Metis Data Science - Week 5 (9/29 - 10/3)


Note: As of this post I am actually already in the 10th week of the Metis Data Science program. I’ve been writing down notes each week, but I haven’t put them anywhere until now. These posts will reflect my thoughts and opinions as I encountered new challenges each week.


This week brought us deeper into the world of classification models. We started with an introduction to metrics for evaluating classifier performance. Precision, recall, sensitivity, specificity, receiver operating characteristinc (ROC) curves, and the confusion matrix were all explored using scikit-learn. Precision (the fraction of correct predictions out of all predictions) and recall (the fraction of correct predictions out of all possible correct labels) are metrics that measure different types of error. I’m learning that achieving high precision AND recall with a single model doesn’t always happen, and depending on the situation it’s sometimes better to just focus on one instead of trying to optimize for both.

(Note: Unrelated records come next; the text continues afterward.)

Definition calculate_retirement_what_if (scenario : RetirementWhatIfRequest.t)
  : result RetirementWhatIfResponse.t :=
  let years_until_retirement :=
    (RetirementWhatIfRequest.retirement_age scenario
     - RetirementWhatIfRequest.current_age scenario)%Z in
  let retirement_duration :=
    (RetirementWhatIfRequest.life_expectancy scenario
     - RetirementWhatIfRequest.retirement_age scenario)%Z in
  let current_savings := RetirementWhatIfRequest.current_savings scenario in
  let monthly_contribution :=
    RetirementWhatIfRequest.monthly_contribution scenario in
  let expected_return_rate :=
    RetirementWhatIfRequest.expected_return_rate scenario in
  let inflation_rate := RetirementWhatIfRequest.inflation_rate scenario in
  let '(projected_savings, savings_by_year) :=
    fold_left
      (project_year (RetirementWhatIfRequest.current_age scenario)
         expected_return_rate monthly_contribution)
      (Py.range (years_until_retirement + 1)) (current_savings, []) in
  let total_savings_at_retirement := projected_savings in
  let cpp_oas_monthly := 0 in
  let safe_withdrawal_rate := 0.04 - inflation_rate in
  let monthly_savings_income :=
    (total_savings_at_retirement * safe_withdrawal_rate) / 12 in
  let total_monthly_income := monthly_savings_income + cpp_oas_monthly in
  let monthly_income_gap :=
    RetirementWhatIfRequest.desired_retirement_income scenario
    - total_monthly_income in
  additional_savings_needed <-
    dec_div (monthly_income_gap * 12) safe_withdrawal_rate ;;
  monthly_contribution_needed <-
    (if (years_until_retirement >? 0)%Z then
       if Py.gt expected_return_rate 0 then
         q <- dec_div additional_savings_needed
                ((1 + expected_return_rate) ^ years_until_retirement - 1) ;;
         Ok ((q * expected_return_rate) / 12)
       else
         dec_div additional_savings_needed
           (inject_Z (years_until_retirement * 12))
     else Ok 0) ;;
  Ok {| RetirementWhatIfResponse.retirement_age :=
          RetirementWhatIfRequest.retirement_age scenario;
        RetirementWhatIfResponse.total_savings_at_retirement :=
          total_savings_at_retirement;
        RetirementWhatIfResponse.monthly_retirement_income := total_monthly_income;
        RetirementWhatIfResponse.savings_gap := additional_savings_needed;
        RetirementWhatIfResponse.monthly_contribution_needed :=
          monthly_contribution + monthly_contribution_needed;
        RetirementWhatIfResponse.years_until_retirement := years_until_retirement;
        RetirementWhatIfResponse.retirement_duration := retirement_duration;
        RetirementWhatIfResponse.savings_by_year := savings_by_year;
        RetirementWhatIfResponse.monthly_income_breakdown :=
          {| breakdown_savings_income := monthly_savings_income;
             breakdown_government_benefits := cpp_oas_monthly |} |}.

(** *** [calculate_financial_metrics]

    The part of the function that computes the ratios and their status:
    every division of the function is here.  The guidance messages, the
    benchmark strings and the three investment metrics (a sum of
    products, a keyword test and a count of names) are left out; they
    contain no division and feed none of the ratios. *)

(** The keys of [profile_data] that the ratios read; [None] is a missing
    key or a [None] value. *)
Record ProfileData : Type := {
  pd_monthly_income : option Q;
  pd_monthly_expenses : option Q;
  pd_cash_balance : option Q;
  pd_investments : option Q;
  pd_debt : option Q;
  pd_age : option Z;
  pd_rrsp_savings : option Q;
  pd_tfsa_savings : option Q;
  pd_other_retirement_accounts : option Q
}.

Record Metrics : Type := {
  net_worth : Q;
  net_worth_status : string;
  monthly_cash_flow : option Q;
  debt_to_income_ratio : option Q;
  debt_status : string;
  emergency_fund_ratio : option Q;
  emergency_fund_status : string;
  savings_rate : option Q;
  savings_status : string;
  monthly_savings : option Q;
  retirement_savings_ratio : option Q;
  retirement_status : string;
  retirement_readiness_score : option Q;
  years_until_retirement : option Z
}.

(** Lines 445-478. *)
Definition assess_net_worth (annual_income : Q) (age : option Z)
    (net_worth_ratio : Q) : string :=
  match age with
  | Some age =>
      if Py.gt annual_income 0 then
        if (age <=? 35)%Z then
          if Py.lt net_worth_ratio 0.5 then "Below Target"
          else if Py.le net_worth_ratio 1.5 then "On Track"
          else "Above Target"
        else if (age <=? 50)%Z then
          if Py.lt net_worth_ratio 2 then "Below Target"
          else if Py.le net_worth_ratio 5 then "On Track"
          else "Above Target"
        else
          if Py.lt net_worth_ratio 6 then "Below Target"
          else if Py.le net_worth_ratio 10 then "On Track"
          else "Above Target"
      else "Not Available"
  | None => "Not Available"
  end%string.

(** Lines 491-503. *)
Definition assess_debt (debt_to_income_ratio : option Q) : string :=
  match debt_to_income_ratio with
  | Some r =>
      if Py.gt r 36 then "Below Target"
      else if Py.ge r 20 then "On Track"
      else "Above Target"
  | None => "Not Available"
  end%string.

(** Lines 512-524. *)
Definition assess_emergency_fund (emergency_fund_ratio : option Q) : string :=
  match emergency_fund_ratio with
  | Some r =>
      if Py.lt r 3 then "Below Target"
      else if Py.le r 6 then "On Track"
      else "Above Target"
  | None => "Not Available"
  end%string.

(** Lines 532-544. *)
Definition assess_savings (savings_rate : option Q) : string :=
  match savings_rate with
  | Some r =>
      if Py.lt r 10 then "Below Target"
      else if Py.lt r 20 then "On Track"
      else "Above Target"
  | None => "Not Available"
  end%string.

(** Lines 586-610.  The limit [target_ratio * 1.2] is exact here; the
    code's [float] product is [3.5999999999999996] for the target 3 and
    [7.199999999999999] for the target 6, so a ratio of exactly 3.6 or 7.2
    is "On Track" here and "Above Target" in the code. *)
Definition assess_retirement (retirement_savings_ratio : option Q)
    (age : option Z) : string :=
  match retirement_savings_ratio, age with
  | Some r, Some age =>
      let target_ratio :=
        if (age <? 30)%Z then 1
        else if (age <? 40)%Z then 3
        else if (age <? 50)%Z then 6
        else if (age <? 60)%Z then 8
        else 10 in
      if Py.lt r target_ratio then "Below Target"
      else if Py.le r (target_ratio * 1.2) then "On Track"
      else "Above Target"
  | _, _ => "Not Available"
  end%string.

(** [if age]: the age is present and not zero. *)
Definition age_truthy (age : option Z) : option Z :=
  match age with
  | Some a => if (a =? 0)%Z then None else Some a
  | None => None
  end.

We then moved on to other classification algorithms: decision tress, support vector machines (SVMs), and naive bayes. Decision tree classifiers split the data based on maximum entropy, and are generally fast and easy to understand with the downside of being not very accurate and prone to overfitting. Ways to rectify overfitting include specifying a maximum depth, but a better way to deal with poor fitting is to use ensemble methods like a random forest (bagging) classifier. SVMs classify data by finding a line with the maximum margins between groups of data, and is generally a very good algorithm. However, I like how they emphasized the true value of data science comes from interpretation of the classification results. Simply fitting better isn’t the end goal, it’s how your questions are phrased and answered. Sometimes a simple logistic regression is the better model to use because the results are more easily understood.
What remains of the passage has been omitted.